2006-09-18 Thread brian

Ron Johnson wrote:

On 09/18/06 19:25, Jeff Davis wrote:


On Mon, 2006-09-18 at 19:47 -0300, [EMAIL PROTECTED] wrote:


Hi,

I'm trying to create a table with a PRIMARY KEY. The CREATE statement looks
like this:

CREATE TABLE  "projects" (
 "project_id" serial,
 "username" varchar(30) NOT NULL default '',
 "project_name" varchar(30) NOT NULL default '',
 PRIMARY KEY  ("project_id")
) ;

The problem is that sometimes, I would say 1 in 10 tries, when I use a INSERT
command I get the following error:

"duplicate key violates unique constraint"

The INSERT query is that:
"INSERT INTO projects (\"project_name\", \"username\") VALUES ('$project_name',
'$username')";



That INSERT statement will not cause a unique constraint violation. Are
you sure that is the statement causing the problem? Are there any rules
or triggers that may modify the behavior of that INSERT?

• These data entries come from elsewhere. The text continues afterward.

Definition ag_cert_verify (self : ag_cert_t) (ei : ag_epoch_info_t) (shred_version : Z) : bool :=
  check_threshold self ei && check_sig self ei shred_version.

(** * Construction *)

(** [validators[ rank ].stake], a read of the validator array. *)
Definition rank_stake (ei : ag_epoch_info_t) (rank : Z) : outcome Z :=
  match ei_validators ei !! Z.to_nat rank with
  | Some v => Ok (vi_stake v)
  | None => Fail OutOfBounds
  end.

(** The loops [for( i<cnt ) ag_bls_agg_add( &agg, votes[i].rank, votes[i].sig )]. *)
Definition agg_votes {V} (rank : V -> Z) (sg : V -> ag_bls_sig_t) (votes : list V)
    : outcome ag_bls_agg_t :=
  ofold (fun agg v => ag_bls_agg_add agg (rank v) (sg v)) ag_bls_agg_zero votes.

Definition construct_notar (votes : list ag_vote_notar_t) (ei : ag_epoch_info_t)
    : outcome ag_cert_notar_t :=
  match votes with
  | [] => Fail FdTest
  | v0 :: _ =>
      let slot := vn_slot v0 in
      let block_hash := vn_block_hash v0 in
      stake ← ofold (fun stake v =>
                       check FdTest (vn_slot v =? slot);;
                       check FdTest (hash_eqb (vn_block_hash v) block_hash);;
                       s ← rank_stake ei (vn_rank v);
                       Ok (stake +w s)) 0 votes;
      agg ← agg_votes vn_rank vn_sig votes;
      Ok (mk_cert_notar slot block_hash agg stake)
  end.

Definition construct_fast_final (votes : list ag_vote_notar_t) (ei : ag_epoch_info_t)
    : outcome ag_cert_fast_final_t :=
  notar ← construct_notar votes ei;
  Ok (mk_cert_fast_final (cn_slot notar) (cn_block_hash notar) (cn_agg_sig notar) (cn_stake notar)).

Definition construct_final (votes : list ag_vote_final_t) (ei : ag_epoch_info_t)
    : outcome ag_cert_final_t :=
  match votes with
  | [] => Fail FdTest
  | v0 :: _ =>
      let slot := vf_slot v0 in
      stake ← ofold (fun stake v =>
                       check FdTest (vf_slot v =? slot);;
                       s ← rank_stake ei (vf_rank v);
                       Ok (stake +w s)) 0 votes;
      agg ← agg_votes vf_rank vf_sig votes;
      Ok (mk_cert_final slot agg stake)
  end.

(** An aggregate that is the identity is reset and its stake dropped. *)
Definition drop_identity (agg : ag_bls_agg_t) (stake : Z) : ag_bls_agg_t * Z :=
  if ag_bls_agg_is_identity agg then (ag_bls_agg_zero, 0) else (agg, stake).

Definition construct_notar_fallback (votes : list ag_vote_notar_t)
    (fallback_votes : list ag_vote_notar_fallback_t) (ei : ag_epoch_info_t)
    : outcome ag_cert_notar_fallback_t :=
  match (match votes, fallback_votes with
         | v :: _, _ => Some (vn_slot v, vn_block_hash v)
         | [], v :: _ => Some (vnf_slot v, vnf_block_hash v)
         | [], [] => None
         end) with
  | None => Fail FdTest
  | Some (slot, block_hash) =>
      stake ← ofold (fun stake v =>
                       check FdTest (vn_slot v =? slot);;
                       check FdTest (hash_eqb (vn_block_hash v) block_hash);;
                       s ← rank_stake ei (vn_rank v);
                       Ok (stake +w s)) 0 votes;
      stake_fb ← ofold (fun stake v =>
                       check FdTest (vnf_slot v =? slot);;
                       check FdTest (hash_eqb (vnf_block_hash v) block_hash);;
                       s ← rank_stake ei (vnf_rank v);
                       Ok (stake +w s)) 0 fallback_votes;
      agg0 ← agg_votes vn_rank vn_sig votes;
      let '(agg, stake) := drop_identity agg0 stake in
      agg1 ← agg_votes vnf_rank vnf_sig fallback_votes;
      let '(agg_fb, stake_fb) := drop_identity agg1 stake_fb in
      let '(agg, agg_fb) := ag_bls_agg_merge agg agg_fb in
      Ok (mk_cert_notar_fallback slot block_hash agg agg_fb (stake +w stake_fb))
  end.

If there already are records in the table, sure it would.

...

dupe_filenames=# insert into projects (project_id, username )
dupe_filenames-# values (1, 'foo');
INSERT 0 1
dupe_filenames=# insert into projects (project_id, username )
dupe_filenames-# values (2, 'bar');
INSERT 0 1

>

...

dupe_filenames=# insert into projects (project_id, username )
dupe_filenames-# values (1, 'foo');
ERROR:  duplicate key violates unique constraint "projects_pkey"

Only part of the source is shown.